The Hitcher and the New York Yankees

Monday, May 21, 2007

After a "quiet" bender on Friday night, I decided I needed to give my overworked liver a rest and spend the night in my apartment with the liquor cabinet dead-bolted - (by quiet bender I mean like a quiet scoring night for an NBA player. McGrady scores 32 while exhibiting the effort of a 17 point phone-it-in night. Somehow, without taking any shots, and without the express desire to get hammered, I ended up with spotty memories of at least two conversations I had that I was told lasted over an hour.)

Settling in for a flick seemed like the obvious choice of activities. I decided on "The Hitcher" (original, not the remake), but not before spending a solid 25 minutes reaffirming that even with The Premiere Package on direct TV, which offers over 600 channels, there is never anything worth watching on television.
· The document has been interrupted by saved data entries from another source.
(** The calls of the interface, with the device whose session they replace. *)
Inductive session_call : option (Z * Z) -> forall A, M S A -> Prop :=
| SGet h : session_call None _ (sess_GetByRefreshTokenHashForUpdate c h)
| SFind h : session_call None _ (sess_GetByRefreshTokenHash c h)
| SList uid : session_call None _ (sess_ListActiveByUserID c uid)
| SInsert se : session_call (Some (Session.UserID se, Session.DeviceID se)) _ (sess_Insert c se)
| SDevice uid did : session_call None _ (sess_GetByDeviceID c uid did)
| SUpsert se : session_call (Some (Session.UserID se, Session.DeviceID se)) _ (sess_Upsert c se)
| SUpdate se : session_call None _ (sess_Update c se)
| SRevoke did uid at_ : session_call None _ (sess_Revoke c did uid at_)
| SRevokeExcept uid keep at_ : session_call None _ (sess_RevokeAllExcept c uid keep at_)
| SRevokeAll uid at_ : session_call None _ (sess_RevokeAllByUserID c uid at_).

(** Successful calls, one after the other. *)
Inductive session_run : list (Z * Z) -> S -> S -> Prop :=
| run_done st : session_run [] st st
| run_more l ls A (m : M S A) st st1 st2 x :
    session_call l A m -> m st = (st1, Ok x) -> session_run ls st1 st2 ->
    session_run (option_list l ++ ls) st st2.

Lemma session_call_step l A (m : M S A) st st' x :
  sound_in c st -> session_call l A m -> m st = (st', Ok x) ->
  sound_in c st' /\ book_step l (view c st) (view c st').
Proof.
  intros Hs Hc. destruct Hc; intros Hm; repeat match goal with x : unit |- _ => destruct x end.
  - destruct (law_get _ _ _ _ _ Hs Hm) as (H1 & -> & _). split; [done|constructor].
  - destruct (law_find _ _ _ _ _ Hs Hm) as (H1 & -> & _). split; [done|constructor].
  - destruct (law_list _ _ _ _ _ Hs Hm) as (H1 & -> & _). split; [done|constructor].
  - destruct (law_insert _ _ _ _ _ Hs Hm) as (H1 & H2 & ->). split; [done|]. constructor; [|done].
    intros old Ho. by rewrite H2 in Ho.
  - destruct (law_device _ _ _ _ _ _ Hs Hm) as (H1 & -> & _). split; [done|constructor].
  - destruct (law_upsert _ _ _ _ _ Hs Hm) as (H1 & H2 & ->). split; [done|]. by constructor.
  - destruct (law_update _ _ _ _ Hs Hm) as (H1 & ->). split; [done|constructor].
  - destruct (law_revoke _ _ _ _ _ _ Hs Hm) as (H1 & e & He & Ha & ->). split; [done|]. by constructor.
  - destruct (law_revoke_except _ _ _ _ _ _ Hs Hm) as (H1 & ->). split; [done|constructor].
  - destruct (law_revoke_all _ _ _ _ _ Hs Hm) as (H1 & now & ->). split; [done|constructor].
Qed.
The Hitcher follows a mid-twenties kid name Jim Halsey, played by C. Thomas Howell, as he is relentlessly stalked by an omnipresent, homicidal hitchhiker named John Ryder, played by Rutger Hauer. I actually enjoyed the film a lot. Though it may not be the greatest 105 minutes ever put on celluloid I couldn't help but chuckle with glee every time Ryder would impossibly reappear undetected at Halsey's latest stop and frame him for yet ANOTHER brutal multiple murder. I felt a little jipped by the promise of a "connection" between Halsey and Ryder that is never explained or even hinted to, unless of course you include the opening scene where Ryder gropes Halsey's junk in a gay charade to fool a cop at a roadblock, but other than that I give it a solid two dismembered thumbs up.

Which brings me to today. At 7:05 Eastern, the Red Sox open up a three game set against the New York Yankees in the Bronx. The Sox have been playing hardnosed, fundamentally sound baseball, tearing the cover off the ball, and making opposing teams look like they're up there swinging palm fronds. For this, they have earned sole possession of 1st place in the AL East by 10 1/2 games.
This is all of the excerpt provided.